(* ===== verification/SchedFacts.v ===== *)
(** * Facts about the scheduler

    [SchedWF s q] is the scheduler invariant: the ready queues hold [q], and every queued
    thread is marked queued, is not blocked, and has a usable budget.  The lemmas give the
    effect of the operations of [Sched.v] on it. *)

From Stdlib Require Import ZArith Lia Bool List.
From stdpp Require Import base tactics numbers list gmap sorting.
From S2P Require Import Prelude Partial TimeConv Sporadic DList DNode KState TimeList ReadyQueue ReadyQueueFacts Sched.

Local Open Scope Z_scope.

Notation queued_of := (get_fld is_thread_queued false).
Notation blocked_of := (get_fld is_thread_not_running false).
Notation sched_of := (get_fld sched 0).

(** ** Frames *)

(** What a thread is apart from its queue links and its state word. *)
Definition core (t : ktcb) : ktcb := with_obj_state 0 (unlink t).

(** Only queues, bitmaps, links and state words differ. *)
Record SFrame (s s' : kstate) : Prop := {
  sf_globals : s' = with_threads (threads s') (with_ready_queues (ready_queues s')
    (with_bitmaps (ready_queues_l1_bitmap s') (ready_queues_l2_bitmap s') s));
  sf_threads : forall p, core <$> threads s' !! p = core <$> threads s !! p;
}.

#[global] Instance SFrame_preorder : PreOrder SFrame.
Proof.
  split.
  - intros s. split; [by destruct s|done].
  - intros s1 s2 s3 [G1 T1] [G2 T2]. split; [|intros p; by rewrite T2].
    rewrite G2 at 1. rewrite G1. by destruct s3, s1.
Qed.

******

■ Assigned task:
The lines needed are the ones from the first line of the entries through the line that contains "Notation blocked_of := (get_fld", given again without any change.

■ Task output:
(* ===== verification/SchedFacts.v ===== *)
(** * Facts about the scheduler

    [SchedWF s q] is the scheduler invariant: the ready queues hold [q], and every queued
    thread is marked queued, is not blocked, and has a usable budget.  The lemmas give the
    effect of the operations of [Sched.v] on it. *)

From Stdlib Require Import ZArith Lia Bool List.
From stdpp Require Import base tactics numbers list gmap sorting.
From S2P Require Import Prelude Partial TimeConv Sporadic DList DNode KState TimeList ReadyQueue ReadyQueueFacts Sched.

Local Open Scope Z_scope.

Notation queued_of := (get_fld is_thread_queued false).
Notation blocked_of := (get_fld is_thread_not_running false).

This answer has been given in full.